Covered with dust in the barn I dug through box after box of books that I had decided needed to make the migration from Chicago in 2005. In hindsight at least 3 boxes should have ended up in a thrift store on the south side, probably Unique on Archer. I wasn’t as brave at the time and thought that all of those books would eventually be reread someday. A fair amount will be, but a fair amount made the trip for nothing. On Saturday I came up with two medium boxes filled with paperbacks and a few hardcovers that will soon end up at Jasper Junction. Saturday night I was disappointed that I only came up with 2 boxes so I promised to look through it all again Sunday morning. This produced another full large box, this one with many beat up Far Side collections. They are funny but I hope to buy the complete collection someday so perhaps that will speed that goal along. So many great books made the cut and will be allowed to stay until I get another bug to dig through things. All of the Hemingway made it of course. Flipping through each text produces a flutter of notes and scribbling in the margins. If I could ever see myself rereading something it could not be given away. This explains the huge box of Archie double digests that remains. I still dig those books. If it is something I could see lending endlessly I could also never give it away. That explains the piles of Sin City and DC trades. If it is anything that I would definitely buy again I could not throw away my ratty old copy in good faith. I may buy other copies, but the fraying and splitting copies of In Our Time, The Things They Carried, and A Farewell to Arms are the specific copies I know I read for the first time. How could I get rid of those?

Tuesday, April 03, 2007


I don’t know if it is some sort of spring fever bug or just an attempt at the endless pruning of my life, but I’m knee deep in digging through boxes and boxes of stuff (mostly books) to drop off at St. Vincent De Paul on Williamson or perhaps even ebay. I have always hoped to have no more possessions beyond what I could pack into my truck for a single trip move, but this has never happened. I’m a materialistic jerk like everybody else, and I have too many bikes – but I’m still reaching for that brass ring of simplicity and immediate mobility.

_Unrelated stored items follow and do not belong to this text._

(** A writable 512-byte-block disk of [n] blocks with contents [f]. *)
Record disk_is (d : D) (n : Z) (f : Z -> list Z) : Prop := {
  di_inv : bd_inv d;
  di_writable : bd_writable d = true;
  di_size : bd_block_size d = 512;
  di_count : bd_block_count d = n;
  di_blocks i : 0 <= i < n -> bd_blk d i = f i;
}.

Lemma put_block_run d n f lba buf :
  disk_is d n f -> 0 <= lba < n -> n < 2 ^ 63 -> length buf = 512%nat ->
  exists d', disk_write (u64 lba) 1 buf d = (OK tt, d') /\ disk_is d' n (<[lba := buf]> f).
Proof.
  intros [Hi Hw Hs Hc Hb] Hl Hn Hlen. rewrite u64_small by lia.
  destruct (disk_write_one d lba buf) as (d' & Hr & Hi' & (Hk & Hs' & Hc' & Hw') & Hsame & Hoth);
    auto; [lia..|].
  exists d'. split; [done|]. split; try congruence. intros i Hir.
  destruct (decide (i = lba)) as [->|Hne].
  - by rewrite fn_lookup_insert.
  - rewrite fn_lookup_insert_ne by done. rewrite Hoth by lia. by apply Hb.
Qed.

Lemma disk_is_ext d n f f' : disk_is d n f -> (forall i, 0 <= i < n -> f i = f' i) -> disk_is d n f'.
Proof. intros [] He. split; auto. intros i Hi. rewrite <- He by done. auto. Qed.

(** Contents with the blocks from [lba] on replaced by the [n] blocks of [buf]. *)
Definition patched (lba n : Z) (buf : list Z) (f : Z -> list Z) : Z -> list Z :=
  fun i => if decide (lba <= i < lba + n) then slice (Z.to_nat ((i - lba) * 512)) 512 buf else f i.

Lemma put_blocks_run d n f lba k buf :
  disk_is d n f -> 0 <= lba -> 0 <= k -> lba + k <= n -> Z.of_nat (length buf) = k * 512 ->
  exists d', disk_write lba k buf d = (OK tt, d') /\ disk_is d' n (patched lba k buf f).
Proof.
  intros [Hi Hw Hs Hc Hb] Hl Hk Hn Hlen.
  destruct (disk_write_run d lba k buf) as (d' & Hr & Hi' & (_ & Hs' & Hc' & Hw') & Hblk);
    auto; [lia..|].
  exists d'. split; [done|]. split; try congruence. intros i Hir. unfold patched.
  rewrite Hblk, Hs, Hb by lia. done.
Qed.
End requests_run.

I’ll be home this weekend digging through boxes and boxes of books in the barn. All of the books are decent and I have read and enjoyed them, but some of them need to find new homes (If they weren’t jettisoned during my Chicago->Madison pruning they must have some interest, right?). I can’t promise a hardcover but how about a paperback meme coupled with some inevitable cdr evangelization (Lair of the Minotaur, Dio, Joe Coffee, etc.)?

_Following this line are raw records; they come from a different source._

(* ===== verification/Fat32Dir.v ===== *)
(** * FAT32: directories

    The entries of a directory as a list, [dir_find], [dir_alloc_slot] and
    [dir_write_entry] on it, and path resolution. *)
From stdpp Require Import functions.
From S2P Require Import Prelude Bytes Disk Fat32 Fat32Vol Fat32Alloc.

(** ** Packed entries *)
(** Field values the 32-byte layout can hold. *)
Record entry_ok (e : fat_dir) : Prop := {
  eo_name : length (de_name e) = 11%nat;
  eo_attr : 0 <= de_attr e < 2 ^ 8;
  eo_nt : 0 <= de_nt_reserved e < 2 ^ 8;
  eo_tenth : 0 <= de_ctime_tenth e < 2 ^ 8;
  eo_ctime : 0 <= de_ctime e < 2 ^ 16;
  eo_cdate : 0 <= de_cdate e < 2 ^ 16;
  eo_adate : 0 <= de_adate e < 2 ^ 16;
  eo_hi : 0 <= de_cluster_hi e < 2 ^ 16;
  eo_mtime : 0 <= de_mtime e < 2 ^ 16;
  eo_mdate : 0 <= de_mdate e < 2 ^ 16;
  eo_lo : 0 <= de_cluster_lo e < 2 ^ 16;
  eo_size : 0 <= de_size e < 2 ^ 32;
}.

Lemma length_dir_encode e : length (de_name e) = 11%nat -> length (dir_encode e) = 32%nat.
Proof. intros He. unfold dir_encode. rewrite !length_app, !length_le_enc, He. done. Qed.

(** Fields of a concatenation: skip a part, or take the first one. *)
Lemma slice_skip {A} (l1 l2 : list A) off n :
  (length l1 <= off)%nat -> slice off n (l1 ++ l2) = slice (off - length l1) n l2.
Proof. intros. unfold slice. by rewrite drop_app_ge. Qed.

Lemma slice_hit {A} (l1 l2 : list A) n : length l1 = n -> slice 0 n (l1 ++ l2) = l1.
Proof. intros <-. unfold slice. cbn [drop]. apply take_app_length. Qed.

Lemma le_dec_enc_small (n : nat) v : 0 <= v < 2 ^ (8 * Z.of_nat n) -> le_dec (le_enc n v) = v.
Proof. intros. rewrite le_dec_enc. by apply Z.mod_small. Qed.

Lemma dir_decode_encode e : entry_ok e -> dir_decode (dir_encode e) = e.
Proof.
  intros [Hn ? ? ? ? ? ? ? ? ? ? ?]. destruct e as [name a b c e1 f g h i j k l].
  cbn [de_name de_attr de_nt_reserved de_ctime_tenth de_ctime de_cdate de_adate
       de_cluster_hi de_mtime de_mdate de_cluster_lo de_size] in *.
  assert (E : forall n v, 0 <= v < 2 ^ (8 * Z.of_nat n) ->
    exists l, le_enc n v = l /\ length l = n /\ le_dec l = v).
  { intros n v ?. exists (le_enc n v). by rewrite length_le_enc, le_dec_enc_small. }
  unfold dir_encode.
  cbn [de_name de_attr de_nt_reserved de_ctime_tenth de_ctime de_cdate de_adate
       de_cluster_hi de_mtime de_mdate de_cluster_lo de_size].
  do 3 (match goal with |- context [le_enc 1 ?v] =>
    destruct (E 1%nat v ltac:(done)) as (?l & -> & ?Hl & ?Hd) end).
  do 7 (match goal with |- context [le_enc 2 ?v] =>
    destruct (E 2%nat v ltac:(done)) as (?l & -> & ?Hl & ?Hd) end).
  destruct (E 4%nat l ltac:(done)) as (?l & -> & ?Hl & ?Hd). clear E.
  unfold dir_decode. f_equal.
  all: repeat (rewrite slice_skip by lia;
    repeat match goal with Hx : length _ = _ |- _ => rewrite Hx end; cbn [Nat.sub]).
  all: first [rewrite slice_hit by done; done | idtac].
  rewrite <- (app_nil_r l10), slice_hit by done. done.
Qed.

Lemma make_entry_ok name attr c size :
  length name = 11%nat -> 0 <= attr < 2 ^ 8 -> 0 <= size < 2 ^ 32 ->
  entry_ok (make_entry name attr c size).
Proof. intros. split; cbn; try done; lia || apply u16_range. Qed.

Lemma make_entry_first name attr c size : 0 <= c < 2 ^ 32 ->
  entry_first_cluster (make_entry name attr c size) = c.
Proof.
  intros Hc. unfold entry_first_cluster. cbn [de_cluster_hi de_cluster_lo make_entry].
  unfold u16. change (0xFFFF) with (Z.ones 16). rewrite <- !Z.land_ones by lia.
  transitivity (Z.land c (Z.ones 32)); [zbits|].
  rewrite Z.land_ones by lia. by apply Z.mod_small.
Qed.

(** ** A directory cluster as a list of entries *)
Definition dent (buf : list Z) (i : nat) : fat_dir := dir_decode (slice (i * 32) 32 buf).
Definition dents (n : nat) (buf : list Z) : list fat_dir := dent buf <$> seq 0 n.

(** The first entry at which the loop body leaves the loop. *)
Fixpoint first_hit {A} (f : Z -> fat_dir -> option A) (i : Z) (es : list fat_dir) : option A :=
  match es with
  | [] => None
  | e :: t => match f i e with Some a => Some a | None => first_hit f (i + 1) t end
  end.

Lemma dir_at_dent buf (i : nat) :
  ((i + 1) * 32 <= length buf)%nat -> dir_at buf (Z.of_nat i) = Some (dent buf i).
Proof.
  intros. unfold dir_at, dent, DIR_ENTRY_SIZE. rewrite (proj2 (Z.leb_le _ _)) by lia.
  do 3 f_equal. lia.
Qed.

Lemma scan_from {A} (f : Z -> fat_dir -> option A) buf (m i : nat) :
  ((i + m) * 32 <= length buf)%nat ->
  scan f m (Z.of_nat i) buf = OK (first_hit f (Z.of_nat i) (dent buf <$> seq i m)).
Proof.
  revert i. induction m as [|m IH]; intros i Hi; [done|].
  cbn [scan seq fmap list_fmap first_hit]. rewrite dir_at_dent by lia.
  destruct (f _ _); [done|]. replace (Z.of_nat i + 1) with (Z.of_nat (S i)) by lia.
  apply IH. lia.
Qed.

Lemma scan_dents {A} (f : Z -> fat_dir -> option A) n buf :
  (n * 32 <= length buf)%nat -> scan f n 0 buf = OK (first_hit f 0 (dents n buf)).
Proof. intros. apply (scan_from f buf n 0). lia. Qed.

Lemma length_dents n buf : length (dents n buf) = n.
Proof. unfold dents. by rewrite length_fmap, length_seq. Qed.

(** Storing bytes inside entry [i] changes that entry of the list only. *)
Lemma dents_splice n buf (i off : nat) bs :
  (i < n)%nat -> (n * 32 <= length buf)%nat ->
  (i * 32 <= off)%nat -> (off + length bs <= (i + 1) * 32)%nat ->
  dents n (splice off bs buf) =
    <[i := dir_decode (splice (off - i * 32) bs (slice (i * 32) 32 buf))]> (dents n buf).
Proof.
  intros Hi Hl H1 H2. apply list_eq. intros j. unfold dents. destruct (decide (j < n)%nat).
  2:{ rewrite !lookup_ge_None_2; [done| |]; rewrite ?length_insert, length_fmap, length_seq; lia. }
  destruct (decide (i = j)) as [->|Hne].
  - rewrite list_lookup_insert_eq by (rewrite length_fmap, length_seq; lia).
    rewrite list_lookup_fmap, lookup_seq_lt by lia. cbn. f_equal. unfold dent. f_equal.
    apply slice_splice_within; lia.
  - rewrite list_lookup_insert_ne by done. rewrite !list_lookup_fmap, lookup_seq_lt by lia.
    cbn. f_equal. unfold dent. f_equal. apply slice_splice_other; lia.
Qed.

(** [dir_put] replaces one entry of the list. *)
Lemma dir_put_dents n buf (i : nat) e :
  entry_ok e -> (i < n)%nat -> (n * 32 <= length buf)%nat ->
  exists buf', dir_put buf (Z.of_nat i) e = Some buf' /\ length buf' = length buf /\
    dents n buf' = <[i := e]> (dents n buf).
Proof.
  intros He Hi Hl. pose proof (length_dir_encode e (eo_name _ He)) as He32.
  exists (splice (i * 32) (dir_encode e) buf). split; [|split].
  - unfold dir_put, DIR_ENTRY_SIZE. rewrite (proj2 (Z.leb_le _ _)) by lia. do 2 f_equal. lia.
  - apply length_splice. lia.
  - rewrite (dents_splice n buf i) by lia. f_equal. rewrite Nat.sub_diag. unfold splice. cbn [take app].
    rewrite drop_ge by (rewrite length_slice; lia). rewrite app_nil_r.
    by apply dir_decode_encode.
Qed.

(** ** A directory as the list of its entries, over all its clusters *)
(** An entry [dir_find] accepts for the name [t]. *)
Definition matches (t : list Z) (e : fat_dir) : bool :=
  negb (name_at e 0 =? 0) && negb (name_at e 0 =? 0xE5) && negb (de_attr e =? ATTR_LFN)
  && (Z.land (de_attr e) ATTR_VOLUME_ID =? 0) && bool_decide (de_name e = t).

Definition shift (k : nat) : option (nat * fat_dir) -> option (nat * fat_dir) :=
  fmap (fun '(j, e) => ((k + j)%nat, e)).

Post away and I’ll accommodate (Salma, I know I owe you for your meme and BG) with a package containing a mystery paperback and some metal.

Monday, April 02, 2007

Word has trickled down here at the office that streaming video (no surprise there) and streaming audio (this one really hurts) is now a no-no. Even streaming radio is bad news. This stinks. Its not a distraction like video is, but rather a great way to drone out the office noise. I’ll sorely miss Chicago’s Roe Conn Show, This American Life repeats, and Milt Rosenberg archived shows. They have been replaced by a little music (Mercyful Fate, Merauder, The Jam) and lots of Rollins spoken word. There is something about hearing speech rather than music that helps the work day move quickest. Aside from lifting more often and heavier, the Rollins results remain to be seen, though a result is surely coming. I remember most of the bits and a fair amount of the phrasing but it’s interesting to go straight through and digest it as a whole.